Exercise instructions - In the entries that follow, the first line to write out is the one containing "(** [ExecuteCommand] on", and the last is the one containing "text], Returned None)". Reproduce that stretch exactly, with nothing before or after it.

Saved entries:

______

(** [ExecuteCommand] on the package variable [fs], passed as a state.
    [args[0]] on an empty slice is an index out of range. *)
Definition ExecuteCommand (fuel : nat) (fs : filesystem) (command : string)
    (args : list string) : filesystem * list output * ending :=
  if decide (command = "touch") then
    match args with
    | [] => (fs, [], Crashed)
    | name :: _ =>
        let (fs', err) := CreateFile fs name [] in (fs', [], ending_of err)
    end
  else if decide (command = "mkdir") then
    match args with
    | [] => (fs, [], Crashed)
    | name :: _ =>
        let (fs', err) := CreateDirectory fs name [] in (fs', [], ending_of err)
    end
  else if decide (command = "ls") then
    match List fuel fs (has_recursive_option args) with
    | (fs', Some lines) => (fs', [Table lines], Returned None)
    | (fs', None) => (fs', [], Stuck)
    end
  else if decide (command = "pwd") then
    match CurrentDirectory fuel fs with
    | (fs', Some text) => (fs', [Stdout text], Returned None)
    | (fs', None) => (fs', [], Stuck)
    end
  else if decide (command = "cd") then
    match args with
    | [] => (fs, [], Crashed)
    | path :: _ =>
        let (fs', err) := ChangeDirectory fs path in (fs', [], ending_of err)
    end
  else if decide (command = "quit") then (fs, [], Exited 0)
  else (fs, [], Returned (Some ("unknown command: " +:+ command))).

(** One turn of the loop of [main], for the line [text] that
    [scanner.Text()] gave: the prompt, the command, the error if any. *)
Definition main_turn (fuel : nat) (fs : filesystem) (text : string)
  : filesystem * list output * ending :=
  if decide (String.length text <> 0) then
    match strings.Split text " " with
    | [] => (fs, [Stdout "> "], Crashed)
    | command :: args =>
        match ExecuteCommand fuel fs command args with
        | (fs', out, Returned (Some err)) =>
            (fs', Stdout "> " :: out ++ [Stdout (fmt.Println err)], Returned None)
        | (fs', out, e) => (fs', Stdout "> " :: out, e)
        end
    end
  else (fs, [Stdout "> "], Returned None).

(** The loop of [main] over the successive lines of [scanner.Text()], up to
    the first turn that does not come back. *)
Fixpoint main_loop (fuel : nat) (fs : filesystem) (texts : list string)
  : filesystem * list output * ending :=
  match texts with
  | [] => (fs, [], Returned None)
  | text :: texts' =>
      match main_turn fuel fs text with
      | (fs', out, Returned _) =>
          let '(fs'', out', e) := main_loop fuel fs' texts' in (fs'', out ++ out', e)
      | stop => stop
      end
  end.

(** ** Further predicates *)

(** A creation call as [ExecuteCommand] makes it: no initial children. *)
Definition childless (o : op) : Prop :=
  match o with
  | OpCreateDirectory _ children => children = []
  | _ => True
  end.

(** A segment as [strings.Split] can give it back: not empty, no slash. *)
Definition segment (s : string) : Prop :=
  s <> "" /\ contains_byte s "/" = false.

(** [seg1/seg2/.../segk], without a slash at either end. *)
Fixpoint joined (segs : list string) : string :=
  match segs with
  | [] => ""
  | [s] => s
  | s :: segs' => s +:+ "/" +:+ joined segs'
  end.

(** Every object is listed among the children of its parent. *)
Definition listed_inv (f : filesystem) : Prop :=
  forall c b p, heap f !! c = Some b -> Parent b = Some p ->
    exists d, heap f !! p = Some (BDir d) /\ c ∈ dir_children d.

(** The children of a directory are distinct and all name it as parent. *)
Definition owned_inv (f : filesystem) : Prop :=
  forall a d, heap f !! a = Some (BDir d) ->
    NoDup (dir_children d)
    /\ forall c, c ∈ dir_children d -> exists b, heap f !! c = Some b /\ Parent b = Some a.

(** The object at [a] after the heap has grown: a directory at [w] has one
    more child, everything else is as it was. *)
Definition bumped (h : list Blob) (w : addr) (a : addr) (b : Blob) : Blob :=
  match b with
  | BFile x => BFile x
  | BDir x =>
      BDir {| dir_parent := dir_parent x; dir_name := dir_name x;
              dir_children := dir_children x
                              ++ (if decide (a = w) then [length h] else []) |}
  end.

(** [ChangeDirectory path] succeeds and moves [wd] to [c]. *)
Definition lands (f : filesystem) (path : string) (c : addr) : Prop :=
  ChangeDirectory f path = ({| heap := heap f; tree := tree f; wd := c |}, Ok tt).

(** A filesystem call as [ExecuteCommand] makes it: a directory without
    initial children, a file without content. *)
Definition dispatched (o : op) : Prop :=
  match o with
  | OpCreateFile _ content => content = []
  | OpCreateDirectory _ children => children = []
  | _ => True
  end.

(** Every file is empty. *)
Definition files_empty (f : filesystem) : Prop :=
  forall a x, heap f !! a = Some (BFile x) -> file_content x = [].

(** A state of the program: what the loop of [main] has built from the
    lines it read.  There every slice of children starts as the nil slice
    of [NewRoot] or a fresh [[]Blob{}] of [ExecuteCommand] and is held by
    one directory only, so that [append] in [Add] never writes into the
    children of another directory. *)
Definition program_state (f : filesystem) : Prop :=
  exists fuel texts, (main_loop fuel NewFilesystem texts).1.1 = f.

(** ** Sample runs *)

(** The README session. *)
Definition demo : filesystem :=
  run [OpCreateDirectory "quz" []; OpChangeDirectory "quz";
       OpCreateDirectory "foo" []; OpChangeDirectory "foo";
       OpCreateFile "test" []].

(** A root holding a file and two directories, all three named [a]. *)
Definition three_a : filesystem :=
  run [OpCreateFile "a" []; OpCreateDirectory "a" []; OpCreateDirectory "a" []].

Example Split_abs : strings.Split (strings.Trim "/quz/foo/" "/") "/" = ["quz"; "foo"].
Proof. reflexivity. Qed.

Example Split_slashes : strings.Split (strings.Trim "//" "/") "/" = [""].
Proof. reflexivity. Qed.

______

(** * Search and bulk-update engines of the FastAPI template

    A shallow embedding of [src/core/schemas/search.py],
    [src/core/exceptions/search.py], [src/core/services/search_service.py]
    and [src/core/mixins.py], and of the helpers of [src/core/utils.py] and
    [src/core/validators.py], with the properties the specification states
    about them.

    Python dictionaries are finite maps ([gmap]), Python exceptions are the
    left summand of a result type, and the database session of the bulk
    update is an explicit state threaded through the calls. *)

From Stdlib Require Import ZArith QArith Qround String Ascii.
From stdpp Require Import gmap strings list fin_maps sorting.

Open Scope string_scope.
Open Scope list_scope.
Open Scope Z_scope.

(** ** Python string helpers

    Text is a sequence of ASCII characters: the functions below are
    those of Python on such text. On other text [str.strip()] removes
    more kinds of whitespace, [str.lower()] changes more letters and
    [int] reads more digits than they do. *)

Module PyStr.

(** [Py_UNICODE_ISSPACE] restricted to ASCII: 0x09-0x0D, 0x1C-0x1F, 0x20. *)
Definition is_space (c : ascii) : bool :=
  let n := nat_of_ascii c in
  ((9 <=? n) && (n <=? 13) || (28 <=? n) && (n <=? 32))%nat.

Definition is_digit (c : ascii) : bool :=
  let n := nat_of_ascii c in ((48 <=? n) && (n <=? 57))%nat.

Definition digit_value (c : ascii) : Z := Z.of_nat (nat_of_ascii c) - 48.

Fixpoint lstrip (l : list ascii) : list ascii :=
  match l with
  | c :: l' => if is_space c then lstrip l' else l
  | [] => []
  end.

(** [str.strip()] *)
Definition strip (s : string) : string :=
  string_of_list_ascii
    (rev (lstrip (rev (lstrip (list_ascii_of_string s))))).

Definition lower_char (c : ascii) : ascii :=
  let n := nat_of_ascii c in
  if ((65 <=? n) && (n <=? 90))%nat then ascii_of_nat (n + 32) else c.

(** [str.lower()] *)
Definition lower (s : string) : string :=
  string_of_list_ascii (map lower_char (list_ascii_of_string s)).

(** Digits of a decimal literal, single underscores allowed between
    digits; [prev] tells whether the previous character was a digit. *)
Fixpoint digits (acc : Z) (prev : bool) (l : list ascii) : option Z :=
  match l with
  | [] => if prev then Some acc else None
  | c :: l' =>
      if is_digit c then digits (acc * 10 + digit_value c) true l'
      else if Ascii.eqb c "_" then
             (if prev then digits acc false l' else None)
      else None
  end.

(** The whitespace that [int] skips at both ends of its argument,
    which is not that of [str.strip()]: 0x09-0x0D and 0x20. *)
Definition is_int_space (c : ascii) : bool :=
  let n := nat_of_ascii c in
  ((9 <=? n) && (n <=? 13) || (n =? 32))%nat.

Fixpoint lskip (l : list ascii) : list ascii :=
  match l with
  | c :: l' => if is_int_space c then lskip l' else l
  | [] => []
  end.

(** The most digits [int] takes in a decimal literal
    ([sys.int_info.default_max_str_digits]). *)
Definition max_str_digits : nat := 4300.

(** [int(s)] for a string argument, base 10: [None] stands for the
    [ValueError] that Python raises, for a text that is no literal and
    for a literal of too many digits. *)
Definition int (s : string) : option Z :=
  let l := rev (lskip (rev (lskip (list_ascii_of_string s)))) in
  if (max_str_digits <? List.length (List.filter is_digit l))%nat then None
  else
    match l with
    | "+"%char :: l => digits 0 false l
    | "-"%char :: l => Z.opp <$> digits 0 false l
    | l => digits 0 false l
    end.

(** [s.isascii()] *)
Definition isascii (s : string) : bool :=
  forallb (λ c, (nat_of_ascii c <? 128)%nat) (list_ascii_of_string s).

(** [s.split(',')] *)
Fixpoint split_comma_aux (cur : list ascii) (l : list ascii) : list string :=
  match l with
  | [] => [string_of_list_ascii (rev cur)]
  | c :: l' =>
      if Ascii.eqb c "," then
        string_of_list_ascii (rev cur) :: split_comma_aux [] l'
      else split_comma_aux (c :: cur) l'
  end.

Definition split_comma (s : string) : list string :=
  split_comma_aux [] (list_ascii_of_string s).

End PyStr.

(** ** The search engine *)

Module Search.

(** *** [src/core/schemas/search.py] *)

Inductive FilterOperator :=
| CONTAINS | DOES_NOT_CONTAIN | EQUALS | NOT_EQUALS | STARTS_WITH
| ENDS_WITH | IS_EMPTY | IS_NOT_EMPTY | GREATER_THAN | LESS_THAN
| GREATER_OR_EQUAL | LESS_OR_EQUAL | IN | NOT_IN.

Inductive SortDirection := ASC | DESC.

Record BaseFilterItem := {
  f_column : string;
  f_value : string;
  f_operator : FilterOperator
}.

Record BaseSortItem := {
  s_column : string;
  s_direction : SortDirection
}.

______

Answer to this task -
(** [ExecuteCommand] on the package variable [fs], passed as a state.
    [args[0]] on an empty slice is an index out of range. *)
Definition ExecuteCommand (fuel : nat) (fs : filesystem) (command : string)
    (args : list string) : filesystem * list output * ending :=
  if decide (command = "touch") then
    match args with
    | [] => (fs, [], Crashed)
    | name :: _ =>
        let (fs', err) := CreateFile fs name [] in (fs', [], ending_of err)
    end
  else if decide (command = "mkdir") then
    match args with
    | [] => (fs, [], Crashed)
    | name :: _ =>
        let (fs', err) := CreateDirectory fs name [] in (fs', [], ending_of err)
    end
  else if decide (command = "ls") then
    match List fuel fs (has_recursive_option args) with
    | (fs', Some lines) => (fs', [Table lines], Returned None)
    | (fs', None) => (fs', [], Stuck)
    end
  else if decide (command = "pwd") then
    match CurrentDirectory fuel fs with
    | (fs', Some text) => (fs', [Stdout text], Returned None)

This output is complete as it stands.